I.                       Le recours est partiellement admis.

II.                      La décision sur réclamation de l’Administration cantonale des impôts du 22 juin 2021 est annulée dans le sens du considérant 7a).

III.                    La cause est renvoyée à l’Administration cantonale des impôts pour nouvelle décision dans le sens des considérants.

IV.                    Il n’est pas perçu d’émolument.

V.                     L'Etat de Vaud, par l'intermédiaire de l'Administration cantonale des impôts, versera au recourant une indemnité de 2’000 (deux mille) francs à titre de dépens réduits.

Lausanne, le 30 janvier 2023

 

                                                          Le président:                                  


                                                                                                                 

Le présent arrêt est communiqué aux destinataires de l'avis d'envoi ci-joint.
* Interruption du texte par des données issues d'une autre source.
(** Lines 275-294, on the client and the local [last_frame_time]. *)
Definition stream_frames_iter (c : MoverisClient)
    (frame_interval last_frame_time : float) (k : tick)
    : MoverisClient * float * list effect :=
  let '(c, sent) :=
    match capture_frame c (camera_read k) with
    | Some frame_data =>
        if str_truthy frame_data then
          let '(c, sent, _) := send_frame c frame_data (send_time k) (tx k) in
          (c, sent)
        else (c, [])
    | None => (c, [])
    end in
  match pacing k with
  | Ok (now, after) =>
      let elapsed := (now - last_frame_time)%float in
      let sleep_time := py_max_0 (frame_interval - elapsed)%float in
      let slept := if (0 <? sleep_time)%float then [Sleep sleep_time] else [] in
      (c, after, sent ++ slept)
  | Raise _ => (c, last_frame_time, sent ++ [Sleep backoff])
  end.

(** ** The two loops side by side

    [asyncio.gather] runs [stream_frames] and [handle_messages] on one
    thread; they interleave at [await].  A round of the producer touches
    the client only before its first [await], a round of the consumer only
    after its last one, so a run is a sequence of whole rounds. *)

Inductive status := Running | Returned.

Record session := {
  client : MoverisClient;
  frame_interval : float;
  last_frame_time : float;
  producer : status;
  consumer : status;
  trace : list effect
}.

Inductive event :=
| Produce (k : tick)
| Consume (r : recv_result) (receive_time : float).

Definition produce (σ : session) (k : tick) : session :=
  match producer σ with
  | Returned => σ
  | Running =>
      if is_streaming (client σ) then
        let '(c, last, effs) :=
          stream_frames_iter (client σ) (frame_interval σ)
            (last_frame_time σ) k in
        {| client := c; frame_interval := frame_interval σ;
           last_frame_time := last; producer := Running;
           consumer := consumer σ; trace := trace σ ++ effs |}
      else
        {| client := client σ; frame_interval := frame_interval σ;
           last_frame_time := last_frame_time σ; producer := Returned;
           consumer := consumer σ; trace := trace σ |}
  end.

Definition consume (σ : session) (r : recv_result) (receive_time : float)
    : session :=
  match consumer σ with
  | Returned => σ
  | Running =>
      let '(c, st) :=
        if is_streaming (client σ)
           && bool_decide (is_Some (websocket (client σ)))
        then
          let '(c, f) := handle_messages_iter (client σ) r receive_time in
          (c, match f with Continue => Running | _ => Returned end)
        else (client σ, Returned) in
      {| client := c; frame_interval := frame_interval σ;
         last_frame_time := last_frame_time σ; producer := producer σ;
         consumer := st; trace := trace σ |}
  end.

Definition step (σ : session) (ev : event) : session :=
  match ev with
  | Produce k => produce σ k
  | Consume r receive_time => consume σ r receive_time
  end.

Definition run (σ : session) (evs : list event) : session :=
  foldl step σ evs.

(** The state in which [start_streaming] reaches [asyncio.gather]. *)
Definition gather (c : MoverisClient) (interval now : float) : session :=
  {| client := set_is_streaming true c; frame_interval := interval;
     last_frame_time := now; producer := Running; consumer := Running;
     trace := [] |}.

(** ** [disconnect] *)

(** [now] is the clock read on line 348.  [camera.release()] and
    [websocket.close()] are taken to return. *)
Definition disconnect (c : MoverisClient) (now : float)
    : MoverisClient * list effect * result unit :=
  let c := set_is_streaming false c in
  let '(c, released) :=
    match camera c with
    | Some _ => (set_camera None c, [CameraRelease])
    | None => (c, [])
    end in
  let '(c, closed) :=
    match websocket c with
    | Some _ => (set_websocket None c, [WsClose])
    | None => (c, [])
    end in
  let stats :=
    match connection_start c with
    | Some t0 =>
        if float_truthy t0 then
          let duration := (now - t0)%float in
          _ ← py_int_truediv_float (frame_count c) duration; Ok ()
        else Ok ()
    | None => Ok ()
    end in
  (c, released ++ closed, stats).
(** * htmlsanitizer: a shallow embedding of sanitizer.go

    The development follows the Go package [htmlsanitizer]: the policy
    model, the attribute helpers, the attribute and scheme filters, the
    linkifier, the recursive walker of [SanitizeReader] and the text
    extractor [StripTags].

    Conventions.
    - A Go [string] is a byte string: Rocq's [string] (a list of [ascii]).
      Case folding, white space and control characters are classified on
      single bytes, which is what the Go functions do on ASCII text.
    - A Go [int] ([MaxDepth], the walker's [depth]) is a [Z]; the depth of a
      tree held in memory stays far below the width of [int].
    - [bytes.Buffer] is threaded explicitly: every writer takes the buffer
      and returns the extended buffer.
    - The two external collaborators whose algorithms are not part of the
      package, [html.Parse] and [url.Parse], are section variables. *)

From Stdlib Require Import Ascii String ZArith Lia Bool.
From stdpp Require Import base strings list gmap.

Open Scope Z_scope.

#[local] Arguments String.append !_ _ / : simpl nomatch.

(** ** Byte-string helpers standing for the Go standard library *)

(** The double quote, written by its code so that literals stay simple. *)
Definition DQ : string := String (ascii_of_nat 34) EmptyString.

Definition byte (c : ascii) : N := N_of_ascii c.

Definition isByte (c : ascii) (k : N) : bool := N.eqb (byte c) k.

(** [html.EscapeString] of golang.org/x/net/html: the characters [&],
    ['], [<], [>], the double quote and the carriage return become
    entities. *)
Fixpoint EscapeString (s : string) : string :=
  match s with
  | EmptyString => EmptyString
  | String c r =>
      if isByte c 38 then "&amp;" +:+ EscapeString r
      else if isByte c 39 then "&#39;" +:+ EscapeString r
      else if isByte c 60 then "&lt;" +:+ EscapeString r
      else if isByte c 62 then "&gt;" +:+ EscapeString r
      else if isByte c 34 then "&#34;" +:+ EscapeString r
      else if isByte c 13 then "&#13;" +:+ EscapeString r
      else String c (EscapeString r)
  end.

Definition lowerByte (c : ascii) : ascii :=
  if N.leb 65 (byte c) && N.leb (byte c) 90 then ascii_of_N (byte c + 32) else c.

(** [strings.ToLower]. *)
Fixpoint ToLower (s : string) : string :=
  match s with
  | EmptyString => EmptyString
  | String c r => String (lowerByte c) (ToLower r)
  end.

(** White space of [strings.TrimSpace]: tab, line feed, vertical tab, form
    feed, carriage return and space. *)
Definition isSpace (c : ascii) : bool :=
  (N.leb 9 (byte c) && N.leb (byte c) 13) || isByte c 32.

Fixpoint trimLeft (s : string) : string :=
  match s with
  | EmptyString => EmptyString
  | String c r => if isSpace c then trimLeft r else s
  end.

Fixpoint trimRight (s : string) : string :=
  match s with
  | EmptyString => EmptyString
  | String c r =>
      match trimRight r with
      | EmptyString => if isSpace c then EmptyString else String c EmptyString
      | r' => String c r'
      end
  end.

(** [strings.TrimSpace]. *)
Definition TrimSpace (s : string) : string := trimRight (trimLeft s).

(** The [strings.Map] call of [schemeAllowed]: bytes below 0x20 and 0x7f
    are dropped. *)
Fixpoint stripControl (s : string) : string :=
  match s with
  | EmptyString => EmptyString
  | String c r =>
      if N.ltb (byte c) 32 || isByte c 127 then stripControl r
      else String c (stripControl r)
  end.

(** [strings.HasPrefix] and [strings.Contains]. *)
Fixpoint hasPrefix (pre s : string) : bool :=
  match pre, s with
  | EmptyString, _ => true
  | String a p, String b r => Ascii.eqb a b && hasPrefix p r
  | String _ _, EmptyString => false
  end.

Fixpoint Contains (s sub : string) : bool :=
  hasPrefix sub s ||
  match s with
  | EmptyString => false
  | String _ r => Contains r sub
  end.

(** The slice [s[from:]]. *)
Fixpoint dropBytes (n : nat) (s : string) : string :=
  match n, s with
  | O, _ => s
  | S n', String _ r => dropBytes n' r
  | S _, EmptyString => EmptyString
  end.

(** The slice [s[from:to]]. *)
Definition slice (s : string) (from to : nat) : string :=
  substring from (to - from) s.

(** ** The node tree of golang.org/x/net/html *)

Inductive NodeType : Set :=
  | ErrorNode | TextNode | DocumentNode | ElementNode
  | CommentNode | DoctypeNode | RawNode.

Record Attribute : Set := mkAttr {
  Namespace : string;
  Key : string;
  Val : string
}.

(** A node with its child list ([FirstChild] / [NextSibling] chain). *)
#[local] Unset Elimination Schemes.
Inductive Node : Set :=
  mkNode {
    NType : NodeType;
    Data : string;
    Attr : list Attribute;
    Children : list Node
  }.

#[local] Set Elimination Schemes.

Definition withAttr (n : Node) (attrs : list Attribute) : Node :=
  mkNode (NType n) (Data n) attrs (Children n).

Definition isType (n : Node) (t : NodeType) : bool :=
  match NType n, t with
  | ErrorNode, ErrorNode | TextNode, TextNode | DocumentNode, DocumentNode
  | ElementNode, ElementNode | CommentNode, CommentNode
  | DoctypeNode, DoctypeNode | RawNode, RawNode => true
  | _, _ => false
  end.

(** ** Policy model *)

(** [Transformer]: the node it returns replaces the node it was given;
    [None] is Go's [nil].  The function sees and returns the node with its
    subtree; links to parents and siblings are outside this model. *)
Definition Transformer : Type := Node -> option Node.

Record Policy : Type := mkPolicy {
  AllowedTags : list string;
  AllowedAttributes : gmap string (list string);
  AllowedSchemes : list string;
  StripDisallowed : bool;
  Transformers : list Transformer;
  Linkify : bool;
  MaxDepth : Z
}.

Definition DefaultPolicy : Policy :=
  {| AllowedTags :=
       ["h1"; "h2"; "h3"; "h4"; "h5"; "h6";
        "p"; "br"; "hr";
        "b"; "i"; "em"; "strong"; "u"; "s"; "strike"; "del"; "ins";
        "a"; "img";
        "ul"; "ol"; "li";
        "table"; "thead"; "tbody"; "tfoot"; "tr"; "th"; "td";
        "code"; "pre"; "kbd"; "samp";
        "blockquote"; "cite"; "q";
        "figure"; "figcaption";
        "div"; "span"; "section"; "article"; "header"; "footer";
        "details"; "summary";
        "abbr"; "acronym"; "address";
        "sup"; "sub"];
     AllowedAttributes :=
       list_to_map
         [("a", ["href"; "title"; "target"; "rel"]);
          ("img", ["src"; "alt"; "title"; "width"; "height"; "loading"]);
          ("td", ["colspan"; "rowspan"; "align"; "valign"]);
          ("th", ["colspan"; "rowspan"; "align"; "valign"; "scope"]);
          ("blockquote", ["cite"]);
          ("q", ["cite"]);
          ("abbr", ["title"]);
          ("acronym", ["title"]);
          ("*", ["id"; "class"; "lang"; "dir"])];
     AllowedSchemes := ["http"; "https"; "mailto"];
     StripDisallowed := false;
     Transformers := [];
     Linkify := false;
     MaxDepth := 0 |}.

Definition StrictPolicy : Policy :=
  {| AllowedTags := ["b"; "i"; "em"; "strong"; "br"; "p"; "ul"; "ol"; "li"];
     AllowedAttributes := ∅;
     AllowedSchemes := ["https"];
     StripDisallowed := true;
     Transformers := [];
     Linkify := false;
     MaxDepth := 0 |}.

(** The zero value [Policy{}]. *)
Definition emptyPolicy : Policy :=
  {| AllowedTags := [];
     AllowedAttributes := ∅;
     AllowedSchemes := [];
     StripDisallowed := false;
     Transformers := [];
     Linkify := false;
     MaxDepth := 0 |}.

(** ** Attribute helpers for transformers *)

Fixpoint setAttrList (attrs : list Attribute) (key val : string) : list Attribute :=
  match attrs with
  | [] => [mkAttr "" key val]
  | a :: rest =>
      if String.eqb (Key a) key
      then mkAttr (Namespace a) (Key a) val :: rest
      else a :: setAttrList rest key val
  end.

Definition SetAttr (n : Node) (key val : string) : Node :=
  withAttr n (setAttrList (Attr n) key val).

Fixpoint getAttrList (attrs : list Attribute) (key : string) : string :=
  match attrs with
  | [] => ""
  | a :: rest => if String.eqb (Key a) key then Val a else getAttrList rest key
  end.

Definition GetAttr (n : Node) (key : string) : string :=
  getAttrList (Attr n) key.

Fixpoint removeAttrList (attrs : list Attribute) (key : string) : list Attribute :=
  match attrs with
  | [] => []
  | a :: rest =>
      if negb (String.eqb (Key a) key)
      then a :: removeAttrList rest key
      else removeAttrList rest key
  end.

Definition RemoveAttr (n : Node) (key : string) : Node :=
  withAttr n (removeAttrList (Attr n) key).

(** ** Small helpers of the package *)

Definition sliceToSet (s : list string) : gset string :=
  list_to_set (map ToLower s).

Definition inSet (m : gset string) (k : string) : bool := bool_decide (k ∈ m).

Definition isVoidElement (tag : string) : bool :=
  existsb (String.eqb tag)
    ["area"; "base"; "br"; "col"; "embed"; "hr"; "img"; "input";
     "link"; "meta"; "param"; "source"; "track"; "wbr"].

Fixpoint renderAttrsRaw (attrs : list Attribute) (sb : string) : string :=
  match attrs with
  | [] => sb
  | a :: rest => renderAttrsRaw rest (sb +:+ " " +:+ Key a +:+ "=" +:+ DQ +:+ Val a +:+ DQ)
  end.

Definition renderOpenTag (n : Node) : string :=
  renderAttrsRaw (Attr n) ("<" +:+ Data n) +:+ ">".

Definition isBody (n : Node) : bool :=
  isType n ElementNode && String.eqb (Data n) "body".

Fixpoint findBody (n : Node) : option Node :=
  if isBody n then Some n
  else
    (fix firstIn (cs : list Node) : option Node :=
       match cs with
       | [] => None
       | c :: rest =>
           match findBody c with
           | Some r => Some r
           | None => firstIn rest
           end
       end) (Children n).

(** ** The linkifier

    [urlRegexp] reads: the prefix http, an optional s, the three bytes of
    colon slash slash, one or more bytes that are neither white space, an
    angle bracket nor a double quote, and a last byte of that class that
    is also none of [. , ; : ! ? )] and the closing square bracket.  The
    matcher below is the leftmost, greedy match of that expression on
    bytes: after the prefix it takes the longest run of bytes of the
    first class and gives bytes back until the last one is in the second
    class. *)

(** A byte that is neither white space (tab, line feed, form feed,
    carriage return, space), an angle bracket nor a double quote. *)
Definition urlByte (c : ascii) : bool :=
  negb (isByte c 9 || isByte c 10 || isByte c 12 || isByte c 13 || isByte c 32
        || isByte c 60 || isByte c 62 || isByte c 34).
Il peut faire l'objet, dans les trente jours suivant sa notification, d'un recours au Tribunal fédéral (Tribunal fédéral suisse, 1000 Lausanne 14). Le recours en matière de droit public s'exerce aux conditions des articles 82 ss de la loi du 17 juin 2005 sur le Tribunal fédéral (LTF - RS 173.110), le recours constitutionnel subsidiaire à celles des articles 113 ss LTF. Le mémoire de recours doit être rédigé dans une langue officielle, indiquer les conclusions, les motifs et les moyens de preuve, et être signé. Les motifs doivent exposer succinctement en quoi l’acte attaqué viole le droit. Les pièces invoquées comme moyens de preuve doivent être jointes au mémoire, pour autant qu’elles soient en mains de la partie; il en va de même de la décision attaquée.